About 70 senators now back federal funding for the research, said Sen. Arlen Specter (R-Pa.). If Bush bars federal funding, Specter is all but certain to have enough votes for a bill to overturn the president’s decision. But prospects for such a bill are uncertain in the House.
Moreover, Frist’s support comes with conditions that many research advocates find unacceptable. They include a limit on the number of embryos destroyed for research and a rule that the private sector perform the destruction of embryos and harvesting of stem cells.
Moreover, Frist would ban the use of cloning to produce embryos, a technique that West’s company and others want to use to overcome tissue rejection.
However, Frist’s guidelines might allow some research under strict guidelines.
Attempting to push Bush in the opposite direction, a panel of the United Methodist Church this week urged the president, a fellow Methodist, to bar research using human embryonic stem cells.
Smith was not the only witness Wednesday to draw on the Bible. In his testimony and in a later interview, West cited a parable from the New Testament book of Matthew, Chapter 25, in which a master gives gold to three servants.

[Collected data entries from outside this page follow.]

(** The verdict of the extra validators on a structurally valid reply. *)
Definition checked (validators : list validator) (chat : addr) (w : World)
    (r : Result LLMReply) : Result LLMReply :=
  match r with
  | Ok response =>
      match fst (forEach (fun v : validator => v (reply response) chat)
                   validators w) with
      | Ok _ => Ok response
      | Throw e => Throw e
      end
  | Throw e => Throw e
  end.

(** The events of the failed attempts that are followed by another attempt:
    invocation, warning, back-off delay of 500 ms times the attempt number.
    [first] is the number of the first of these attempts. *)
Fixpoint failed_rounds (prompt : jsstring) (first : nat) (errors : list Error)
    : list Event :=
  match errors with
  | [] => []
  | e :: errors' =>
      [EvCall prompt; EvWarn first e; EvSleep (500 * N.of_nat first)]
      ++ failed_rounds prompt (S first) errors'
  end.

(** The time that each of [n] consecutive attempts takes, the first of them
    making the invocation number [first_call] of the backend. *)
Definition attempt_waits (llm : GeminiLLM) (prompt : jsstring)
    (timeoutMs : N) (first_call n : nat) : list N :=
  map (fun i =>
         attempt_time (executeLLM llm (first_call + i)%nat prompt) timeoutMs)
    (seq 0 n).

(** The times at which the attempts of a cycle invoke the backend, given the
    time each attempt takes: the first at [start], every further one when
    the attempt before it has taken its time and the back-off delay of
    500 ms times the number of that attempt has passed. *)
Fixpoint call_times (start : N) (attempt : nat) (waits : list N) : list N :=
  match waits with
  | [] => []
  | t :: waits' =>
      start :: call_times (start + t + 500 * N.of_nat attempt) (S attempt)
                 waits'
  end.

(** The time at which the cycle ends: when its last attempt has taken its
    time; no delay follows the last attempt. *)
Fixpoint cycle_end (start : N) (attempt : nat) (waits : list N) : N :=
  match waits with
  | [] => start
  | t :: waits' =>
      match waits' with
      | [] => start + t
      | _ :: _ =>
          cycle_end (start + t + 500 * N.of_nat attempt) (S attempt) waits'
      end
  end.

(** The reference does not lead to a chat object whose [messages] is an
    array. *)
Definition chat_fields_missing (h : list Obj) (chat : addr) : Prop :=
  match heap_chat h chat with
  | Some c => heap_array h (messages c) = None
  | None => True
  end.

(** The message objects that [sendMessage] creates. *)
Definition user_message (content : jsstring) (t : N) : Message :=
  {| role := Role_user; content := content; timestamp := t |}.

Definition llm_message (content : jsstring) (t : N) : Message :=
  {| role := Role_llm; content := content; timestamp := t |}.

(** [sendMessage] after the user message is recorded: the rest of its
    body. *)
Definition await_reply (chat : addr) (content : jsstring) (llm : GeminiLLM)
    : M LLMReply :=
  (let* c := load_chat chat in
   let prompt := createConversationPrompt (historyString c) content in
   let* response := callLLMWithValidation llm prompt [] chat
                      default_maxRetries default_timeoutMs in
   let* t := Date_now in
   let* _ := record_message chat (llm_message (reply response) t) in
   ret response)%monad.

(** The total that the summary check compares with, as the specification
    words it: the sum of [content.length] over the messages. *)
Definition content_total (ms : list Message) : nat :=
  sum_list (map (fun m => length (content m)) ms).

(** The chat object that [makeChat] creates, given its array. *)
Definition new_chat (name : jsstring) (msgs : addr) : Chat :=
  {| name := name; messages := msgs; summary := []; historyString := [] |}.

(** The raw text [{"reply":"X"}], and a text wrapped in a fence labelled
    [json], each fence on a line of its own. *)
Definition reply_json (X : jsstring) : jsstring :=
  js "{" ++ [dquote] ++ js "reply" ++ [dquote] ++ js ":" ++ [dquote] ++ X
  ++ [dquote] ++ js "}".

Definition fenced (body : jsstring) : jsstring :=
  js "```json" ++ [newline] ++ body ++ [newline] ++ js "```".

End View.

(** ** Sequences of operations *)

Module Run.
Import JS Model Validator LLMChat View.

(** A call of a public method of [LLMChat], with its arguments. *)
Inductive Op :=
| OpMakeChat (name : jsstring)
| OpDeleteChat (chat : addr)
| OpRenameChat (chat : addr) (newName : jsstring)
| OpSendMessage (chat : addr) (content : jsstring) (llm : GeminiLLM)
| OpUpdateSummary (chat : addr) (llm : GeminiLLM)
| OpGetChats.

(** The world after the call, whether it returned or threw. *)
Definition run_op (op : Op) (w : World) : World :=
  match op with
  | OpMakeChat name => snd (makeChat name w)
  | OpDeleteChat chat => snd (deleteChat chat w)
  | OpRenameChat chat newName => snd (renameChat chat newName w)
  | OpSendMessage chat content llm => snd (sendMessage chat content llm w)
  | OpUpdateSummary chat llm => snd (updateSummary chat llm w)
  | OpGetChats => snd (getChats w)
  end.
(** * NF-kB luciferase reporter assay: the two converted protocols

    A shallow embedding of [ot2plr.py] (raw aspirate/dispense calls) and of
    the high-level variant ([NF-kB Luciferase Reporter Assay.py]).

    Conventions of the embedding:
    - Python exceptions are values of [exception]; a raised exception
      carries its traceback, the list of function frames it crossed,
      outermost first.
    - Every call on the liquid handler or on the backend is recorded, in
      issue order, in the [emitted] field of the machine state; the calls
      themselves are taken to return normally.
    - Decimal literals ([1.2], [0.75], ...) are read as exact rationals.
    - Objects with identity (tip racks) carry an object id. *)

From Stdlib Require Import String ZArith QArith Bool Arith Lia List Finite Sorted.
Import ListNotations.
Open Scope string_scope.
Open Scope list_scope.

Set Implicit Arguments.
Set Warnings "-register-all".

(** ** Exceptions and results *)

Inductive exception : Type :=
| NameError (name : string)
| UnboundLocalError (name : string)   (* a subclass of NameError *)
| RuntimeError (msg : string)
| IndexError
| TypeError
| StopIteration.

(** [isinstance(e, NameError)]. *)
Definition is_NameError (e : exception) : bool :=
  match e with
  | NameError _ | UnboundLocalError _ => true
  | _ => false
  end.

Inductive result (A : Type) : Type :=
| Ok (a : A)
| Raise (e : exception) (tb : list string).

Arguments Ok {A} a.
Arguments Raise {A} e tb.

(** ** Labware *)

(** A tip rack is an object: [rack_id] is its identity. *)
Record TipRack : Type := mkTipRack {
  rack_id   : nat;
  rack_size : nat
}.

(** A tip spot is a position of a rack object. *)
Record tip : Type := mkTip { tip_rack : nat; tip_pos : nat }.

Definition tip_eq_dec (a b : tip) : {a = b} + {a <> b}.
Proof. decide equality; apply Nat.eq_dec. Defined.

(** Modelled from the spec: iterating a tip rack (library code, absent from
    the sources) visits its fixed-size collection of tip positions in
    within-rack position order. *)
Definition rack_iter (r : TipRack) : list tip :=
  map (mkTip (rack_id r)) (seq 0 (rack_size r)).

(** A well of a plate or a channel of a reservoir: (labware, row, column). *)
Record well : Type := mkWell { w_labware : nat; w_row : nat; w_col : nat }.

(** A plate or a reservoir is an object too: [lw_id] is its identity. *)
Record Labware : Type := mkLabware {
  lw_id   : nat;
  lw_rows : nat;
  lw_cols : nat
}.

(** Modelled from the spec: [rows()] of a plate (library code, absent from
    the sources) lists the rows, each row holding its wells in column
    order. *)
Definition rows (p : Labware) : list (list well) :=
  map (fun r => map (mkWell (lw_id p) r) (seq 0 (lw_cols p)))
      (seq 0 (lw_rows p)).

(** Modelled from the spec: [wells()] of a reservoir (library code, absent
    from the sources) lists its channels by channel index. *)
Definition wells (p : Labware) : list well :=
  concat (rows p).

Two go into the world and double their stake, pleasing the master. But one buries his gold in fear. “Thou wicked and slothful servant,” says the master, chiding the servant for failing to be productive.
West said the federal government should not bury the chance to use stem cells to help patients. “We’ve been given an opportunity in medicine. To say it’s better not to mess around in this area is not an answer.”